What you eat has not been
determined to have any effect. Eat healthily and sensibly. Aversions are just
your personal experiences with hormonal changes and sensitivity to strong
smells that come with pregnancy. Since at least 1 in every 20 children has a
food allergy, it’s important to keep an eye out for the following food allergy
symptoms:
·
Itching of the
mouth and throat
·
Throat tightness
·
Nausea
·
Vomiting
·
Abdominal pain
·
Sneezing
·
Wheezing
·
Itchy skin
·
Hives
If you think your child has a
food allergy, talk to your doctor, and take advice so that you can easily
remove allergenic foods from your child's food list. Because the more conscious
you are, the safer the baby will be in food intake.
Eating
foods that increase the child's immune system!!!
It
is important to have certain ingredients in the baby's food list that can boost
his body's resistance to disease. Below are some issues highlighted:
· Fish helps build the
immune system and is also food for the working brain. It contains Omega-3 fatty
acids as well as other healthy fats, a have to increase the activity levels of
body cells. Fatty fish like salmon and tuna are highly nutritious for
children's health.
· Nuts should be your simple
and easy choice when you want to give a handful to your child at the time of
victory. They contain a lot of proteins, minerals, and vitamins and are also
rich in antioxidants such as omega-3 fatty acids, zinc, and vitamin E. Try all
the baby alternatives like nuts, pistachios, walnuts, raisins, dates, dried
figs, etc. You may include dry fruits in garnishing home-cooked sweets,
chocolates, or bars. This is a great way to build your child’s immune power!
· Mushrooms contain a good amount of
zinc, which is an important ingredient in boosting a baby's immune system.
Mushrooms help in fighting the common cold, flu, and other infections.
Different types of mushrooms have varying antibacterial, antiviral and
anti-tumor effects. So the next time you want to feed your child nutritious
food, try gravy mushroom-peas or mushroom sandwiches. You can add mushrooms to
soups, salads, and mix-vegetables!
· Calcium-rich products are very
important for the health of children. Yogurt could be a perfect example of this
and I would probably add little organic unripe strawberries or other berries,
cheese (sandwiches), milk. (Again, teach your child to make these.) Legumes and
leafy veggies, etc.

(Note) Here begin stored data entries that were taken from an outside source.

(** * graph-prototype: scheduler, settings and buffer contracts

    A shallow embedding of
    - [core/include/gnuradio-4.0/scheduler.hpp] (scheduler_base, simple,
      breadth_first),
    - the settings header (BasicSettings::set),
    - the buffer and history-buffer contracts exercised by
      [core/test/qa_buffer.cpp].

    Conventions.  [std::size_t] and [uint64_t] values are [Z] with the
    wrap-around modulo 2^64 written out; [uint32_t] wraps modulo 2^32.
    A [node_model *] is its address.  [std::map] and [std::set] that are
    only looked up and inserted into are [gmap] and [gset]; a container
    whose iteration order is observable is a list. *)

From Stdlib Require Import ZArith Lia.
From stdpp Require Import gmap strings list fin_maps relations sorting.

Set Warnings "-clear-no-such-hyp".

(* ===================================================================== *)
(** * Part I: definitions *)
(* ===================================================================== *)

(** ** Machine integers *)

Definition wrap64 (z : Z) : Z := (z mod 2 ^ 64)%Z.
Definition wrap32 (z : Z) : Z := (z mod 2 ^ 32)%Z.

(** [std::numeric_limits<std::size_t>::max()] *)
Definition SIZE_MAX : Z := (2 ^ 64 - 1)%Z.

(** [std::accumulate(v.begin(), v.end(), 0_UZ)]: a left fold in
    [std::size_t] arithmetic. *)
Definition accumulate (v : list Z) : Z :=
  fold_left (fun acc x => wrap64 (acc + x)) v 0%Z.

(** ** Block interface seen by the scheduler *)

(** Modelled from the spec: the declaration of [work_return_status_t] is in
    a header that is not part of the sources at hand; the spec (section 6)
    lists the five values. *)
Module work_return_status_t.
Inductive t := ERROR | INSUFFICIENT_OUTPUT_ITEMS | INSUFFICIENT_INPUT_ITEMS | DONE | OK.

#[global] Instance eq_dec : EqDecision t.
Proof. solve_decision. Defined.
End work_return_status_t.

(** [work_return_t], in the order of its aggregate initialiser
    [{ requested_work, performed_work, status }]. *)
Record work_return_t := mk_work_return {
  requested_work : Z;
  performed_work : Z;
  status : work_return_status_t.t
}.

(** [node_model *]: blocks are heap allocated and identified by address. *)
Abbreviation node_t := N (only parsing).

(** The capability surface of the blocks, indexed by the block's address.
    [W] is the state of everything the blocks can touch (their fields and
    the buffers between them).  [work] may change it;
    [available_input_samples] is [const] and fills the vector it is given,
    returning the total count together with the filled vector. *)
Record node_model (W : Type) := mk_node_model {
  work : node_t -> Z -> W -> work_return_t * W;
  is_blocking : node_t -> bool;
  available_input_samples : node_t -> list Z -> W -> Z * list Z
}.
Arguments mk_node_model {W}.
Arguments work {W}.
Arguments is_blocking {W}.
Arguments available_input_samples {W}.

(** ** Graph *)

(** An edge; the scheduler reads only its two end points. *)
Record edge := mk_edge {
  _src_node : node_t;
  _dst_node : node_t
}.

Inductive connection_result_t := SUCCESS | FAILED.

#[global] Instance connection_result_eq_dec : EqDecision connection_result_t.
Proof. solve_decision. Defined.

(** What a connection definition can change: the blocks (their ports) and
    the resolved edges. *)
Record graph_data := mk_graph_data {
  blocks : list node_t;
  edges : list edge
}.

(** A pending connection definition is a closure called with the graph; it
    reports a result and may have changed the graph. *)
Definition connection_definition : Type :=
  graph_data -> connection_result_t * graph_data.

Record graph := mk_graph {
  graph_contents : graph_data;
  connection_definitions : list connection_definition
}.

(** [graph::clear_connection_definitions] *)
Definition clear_connection_definitions (g : graph) : graph :=
  mk_graph (graph_contents g) [].

(** Modelled from the spec: [graph::connect] lives in graph.hpp, which is
    not part of the sources at hand.  Section 4.5: a definition that
    succeeds "records the resolved edge"; one that fails reports a failure.
    [ok] stands for the port checks (type, direction, not yet connected,
    buffer allocation). *)
Definition connect (ok : bool) (src dst : node_t) : connection_definition :=
  fun g =>
    if ok then (SUCCESS, mk_graph_data (blocks g) (edges g ++ [mk_edge src dst]))
    else (FAILED, g).

(** ** scheduler_base *)

Inductive execution_policy := single_threaded | multi_threaded.

Module SchedulerState.
Inductive t :=
  IDLE | INITIALISED | RUNNING | REQUESTED_STOP | REQUESTED_PAUSE
| STOPPED | PAUSED | SHUTTING_DOWN | ERROR.

#[global] Instance eq_dec : EqDecision t.
Proof. solve_decision. Defined.
End SchedulerState.
Import SchedulerState.

(** The part of [BasicThreadPool] the schedulers read. *)
Record BasicThreadPool := mk_pool { maxThreads : nat }.

Record scheduler_base := mk_scheduler_base {
  _state : SchedulerState.t;
  _graph : graph;
  _pool : BasicThreadPool;
  _progress : Z;
  _running_threads : Z;
  _stop_requested : bool
}.

Definition set_state (st : SchedulerState.t) (s : scheduler_base) : scheduler_base :=
  mk_scheduler_base st (_graph s) (_pool s) (_progress s) (_running_threads s)
    (_stop_requested s).

Definition set_graph (g : graph) (s : scheduler_base) : scheduler_base :=
  mk_scheduler_base (_state s) g (_pool s) (_progress s) (_running_threads s)
    (_stop_requested s).

Definition set_stop_requested (b : bool) (s : scheduler_base) : scheduler_base :=
  mk_scheduler_base (_state s) (_graph s) (_pool s) (_progress s)
    (_running_threads s) b.

(** The constructor: [_state = IDLE]; the atomics start at zero. *)
Definition new_scheduler_base (g : graph) (pool : BasicThreadPool) : scheduler_base :=
  mk_scheduler_base IDLE g pool 0 0 false.

Module scheduler_base_ops.

(** [std::all_of] over the connection definitions: each definition is
    called with the graph, in order, and the first one that does not
    report [SUCCESS] stops the iteration. *)
Fixpoint all_of (defs : list connection_definition) (g : graph_data)
    : bool * graph_data :=
  match defs with
  | [] => (true, g)
  | d :: rest =>
      let '(r, g') := d g in
      if decide (r = SUCCESS) then all_of rest g' else (false, g')
  end.

Definition init (s : scheduler_base) : scheduler_base :=
  if decide (_state s <> IDLE) then s
  else
    let '(result, g') :=
      all_of (connection_definitions (_graph s)) (graph_contents (_graph s)) in
    let gr := mk_graph g' (connection_definitions (_graph s)) in
    if result
    then set_state INITIALISED (set_graph (clear_connection_definitions gr) s)
    else set_state ERROR (set_graph gr s).

Definition request_stop (s : scheduler_base) : scheduler_base :=
  set_state REQUESTED_STOP (set_stop_requested true s).

Definition request_pause (s : scheduler_base) : scheduler_base :=
  set_state REQUESTED_PAUSE (set_stop_requested true s).
(** A jump table is the list of the numbers of its target blocks
    ([MachineJumpTableEntry::MBBs]). *)
Record MachineJumpTableInfo : Type := {
  getEntryKind : JTEntryKind;
  getJumpTables : list (list nat);
  getEntrySize : Z;          (* MJTI->getEntrySize(TD) *)
  getEntryAlignment : Z      (* MJTI->getEntryAlignment(TD) *)
}.

Record MachineFunction : Type := {
  getFunction : ident;
  getFunctionAlignment : Z;  (* F.getFunction()->getAlignment() *)
  getConstantPool : MachineConstantPool;
  getJumpTableInfo : option MachineJumpTableInfo
}.

(** [MachineRelocation]: what the relocation refers to, and after
    [setResultPointer] the resolved pointer. *)
Inductive RelocationTarget : Type :=
| isExternalSymbol (name : string)
| isGlobalValue (GV : ident)
| isIndirectSymbol (GV : ident)
| isBasicBlock (MBB : nat)
| isConstantPoolIndex (idx : nat)
| isJumpTableIndex (idx : nat)
| isGOTIndex (idx : nat)
| isResult (ptr : Z).

Record MachineRelocation : Type := {
  getMachineCodeOffset : Z;
  letTargetResolve : bool;
  mayNeedFarStub : bool;
  getTarget : RelocationTarget
}.

Definition setResultPointer (MR : MachineRelocation) (ptr : Z) : MachineRelocation :=
  {| getMachineCodeOffset := getMachineCodeOffset MR;
     letTargetResolve := letTargetResolve MR;
     mayNeedFarStub := mayNeedFarStub MR;
     getTarget := isResult ptr |}.

(** ** The collaborators *)

Record Engine : Type := {
  (* the globals of the unit being compiled, by identity *)
  TheModule : ident -> GlobalValue;
  getPointerToNamedFunction : string -> bool -> Z
}.

Record TargetMachine : Type := {
  PointerSizeInBits : Z;     (* width of uintptr_t and of void* *)
  hasCustomJumpTables : bool;
  getPICJumpTableEntry : Z -> Z -> Z
}.

(** Calls that leave the emitter, in program order. *)
Inductive Effect : Type :=
| Store (addr : Z) (val : Z)
| Relocate (FunctionBody : Z) (MRs : list MachineRelocation)
| Disassemble (Code : Z) (Size : Z).

(** ** The emitter state *)

Record EmittedCode : Type := {
  Function_ : option ident;
  FunctionBody : Z;
  Code : Z;
  Size : Z;
  Relocations : list MachineRelocation
}.

(** A value-initialised [EmittedCode], as [EmittedFunctions[F]] creates. *)
Definition EmittedCode_default : EmittedCode :=
  {| Function_ := None; FunctionBody := 0; Code := 0; Size := 0; Relocations := [] |}.

Record Emitter : Type := {
  engine : Engine;
  TM : TargetMachine;
  SizeEstimate : Z;
  BufferBegin : Z;
  BufferEnd : Z;
  CurBufferPtr : Z;
  MBBLocations : list Z;
  LabelLocations : gmap ident Z;
  Globals : list Z;
  GlobalOffsets : gmap ident Z;
  EmittedFunctions : gmap ident EmittedCode;
  CurrentCode : option ident;      (* points into EmittedFunctions *)
  ConstPoolAddresses : list Z;
  ConstantPoolBase : Z;
  ConstantPool : option MachineConstantPool;
  JumpTable : option MachineJumpTableInfo;
  JumpTableBase : Z;
  Heap : list Z;                   (* what the next std::malloc calls return *)
  Effects : list Effect
}.

(** Assignment to one member. *)

Definition set_SizeEstimate (v : Z) (s : Emitter) : Emitter :=
  {| engine := engine s; TM := TM s; SizeEstimate := v; BufferBegin := BufferBegin s;
     BufferEnd := BufferEnd s; CurBufferPtr := CurBufferPtr s;
     MBBLocations := MBBLocations s; LabelLocations := LabelLocations s;
     Globals := Globals s; GlobalOffsets := GlobalOffsets s;
     EmittedFunctions := EmittedFunctions s; CurrentCode := CurrentCode s;
     ConstPoolAddresses := ConstPoolAddresses s;
     ConstantPoolBase := ConstantPoolBase s; ConstantPool := ConstantPool s;
     JumpTable := JumpTable s; JumpTableBase := JumpTableBase s; Heap := Heap s;
     Effects := Effects s |}.
Lemma sorted_by_filter (P : A → Prop) `{∀ x, Decision (P x)} l :
  sorted_by key l → sorted_by key (filter P l).
Proof.
  induction 1 as [|x l Hs IH Hx]; [constructor|].
  destruct (decide (P x)); [rewrite filter_cons_True by done|by rewrite filter_cons_False].
  apply sorted_by_cons. split; [|done]. apply Forall_forall.
  intros y [_ Hy]%list_elem_of_filter. by eapply Forall_forall in Hx.
Qed.

(** Updating an element without changing its key. *)
Lemma sorted_by_update l i x y :
  sorted_by key l → l !! i = Some x → key y = key x →
  sorted_by key (<[i:=y]> l).
Proof.
  intros Hs Hx Hk. revert i Hx.
  induction Hs as [|z l Hs IH Hz]; intros [|i] Hx; simplify_eq/=.
  - apply sorted_by_cons. split; [|done]. by rewrite Hk.
  - apply sorted_by_cons. split; [|by apply IH].
    apply Forall_insert; [done|]. rewrite Hk. by eapply Forall_lookup_1 in Hz.
Qed.

Lemma sorted_by_middle l1 l2 x y :
  sorted_by key (l1 ++ x :: l2) → key y = key x → sorted_by key (l1 ++ y :: l2).
Proof.
  intros Hs Hk. replace (l1 ++ y :: l2) with (<[length l1 := y]> (l1 ++ x :: l2))
    by (by rewrite insert_app_r_alt, Nat.sub_diag by done).
  by apply (sorted_by_update _ _ x); [|apply list_lookup_middle|].
Qed.

Lemma binary_search_by_key_Ok l k i :
  sorted_by key l → binary_search_by_key k key l = Ok i →
  ∃ x, l !! i = Some x ∧ key x = k.
Proof.
  intros Hs Hi.
  apply binary_search_by_Ok in Hi as (x & Hx & Hk%N.compare_eq_iff);
    eauto with objsds.
Qed.
(** ** Reading and replacing a document

    Every structure reads its object with one [Get] followed by pure decoding, and
    writes it back with pure encoding followed by one [Replace].  [F] is the error
    type of the structure, [st] its injection of backend errors. *)

Section ObjectProtocol.
Context {E F : Type} (st : E → F).

(** [p] reads location [l] and returns what [obs] makes of the object. *)
Definition reads_object {T} (l : Location) (obs : option Object → result T F)
    (p : io E (result T F)) : Prop :=
  ∃ k, p = Call (R := reply E) (Get l) k ∧
    ∀ r : result (option Object) E,
      k r = Ret (match r with Ok o => obs o | Err e => Err (st e) end).

(** [p] encodes ([rb]) and replaces location [l], expecting version [v]; [conv]
    translates the reply. *)
Definition replaces_object {T} (l : Location) (v : Version) (rb : result bytes F)
    (conv : result Version (ReplaceError E) → result T F)
    (p : io E (result T F)) : Prop :=
  match rb with
  | Ok b =>
      ∃ k, p = Call (R := reply E) (Replace l v b) k ∧
        ∀ r : result Version (ReplaceError E), k r = Ret (conv r)
  | Err e => p = Ret (Err e)
  end.

Context (spurious : bool).
Implicit Types (w : aworld) (l : Location).

Lemma exec_reads_object {T} l (obs : _ → result T F) p w r w' :
  reads_object l obs p →
  exec (world_step spurious) w p r w' ↔
  w' = w ∧ (r = obs (cur (aw_store w) !! l) ∨ ∃ e, r = Err (st e)).
Proof.
  intros (k & -> & Hk). cbn [exec world_step store_step]. split.
  - intros (r0 & w1 & (a' & [-> Hr] & ->) & Hx). rewrite Hk in Hx.
    destruct Hx as [-> ->]. split; [by destruct w|].
    destruct Hr as [->|[e ->]]; eauto.
  - intros [-> Hr]. destruct Hr as [->|[e ->]].
    + exists (Ok (cur (aw_store w) !! l)), w. rewrite Hk. split; [|done].
      exists (aw_store w). split; [by auto|by destruct w].
    + exists (Err e), w. rewrite Hk. split; [|done].
      exists (aw_store w). split; [by eauto|by destruct w].
Qed.

Lemma exec_reads_object_bind {T A} l (obs : _ → result T F) p
    (f : T → io E (result A F)) w r w' :
  reads_object l obs p → exec (world_step spurious) w (try_bind f p) r w' →
  (∃ e, r = Err (st e) ∧ w' = w) ∨
  match obs (cur (aw_store w) !! l) with
  | Ok x => exec (world_step spurious) w (f x) r w'
  | Err e => r = Err e ∧ w' = w
  end.
Proof.
  intros Hp [(x & w1 & Hr & Hf)|(e & Hr & ->)]%exec_try_bind;
    apply (exec_reads_object l obs p _ _ _ Hp) in Hr as [-> [Hr|[e' Hr]]]; try done.
  - right. by rewrite <-Hr.
  - right. by rewrite <-Hr.
  - left. exists e'. by simplify_eq.
Qed.

Lemma exec_replaces_object {T} l v rb (conv : _ → result T F) p w r w' :
  replaces_object l v rb conv p → exec (world_step spurious) w p r w' →
  match rb with
  | Ok b =>
      ∃ r0 a', store_step spurious (aw_store w) (Replace l v b) r0 a' ∧
        r = conv r0 ∧ w' = set_store a' w
  | Err e => r = Err e ∧ w' = w
  end.
Proof.
  destruct rb as [b|e]; simpl; [|by intros ->].
  intros (k & -> & Hk) (r0 & w1 & (a' & Hs & ->) & Hx). rewrite Hk in Hx.
  destruct Hx as [-> ->]. by exists r0, a'.
Qed.

(** A structure that mutates its document: the outcome of the write. *)
Definition wrote (w : aworld) (l : Location) (b : bytes) (v : Version) (w' : aworld) :
    Prop :=
  issuable (aw_store w) l b v ∧ w' = set_store (put l b v (aw_store w)) w.
End ObjectProtocol.

(** Proves [reads_object l st obs p] and [replaces_object l v rb conv p] by running
    the program up to its call and splitting on what the pure code tests; [obs] is
    the definition to unfold. *)
Tactic Notation "solve_object_protocol" reference(obs) :=
  eexists; split; [reflexivity|];
  let r := fresh "r" in
  intros [r|r]; cbn; try done;
  unfold obs, and_then;
  repeat (case_match; prog_simpl; simplify_eq; try done).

If you want to give vegetables instead of salads made for
your child, chop some garlic and onion and mix them. Plus you can cook the
spinach well with the potatoes and serve it on a baby plate. These are
calcium-rich foods. Another quick snack is cream cheese sandwiches, with or
without a little jam. On toasted or untoasted whole grain organic bread.
From my experience,
children are ready to take food from their surrounding supplementary needs. But
if you plan to force-feed them, you are ignoring their wishes. And then they
are discouraged from eating. As I am noticing in the case of my son. So there will
be requests for everyone, especially those who have children; they will refrain
from doing these things even if they forget.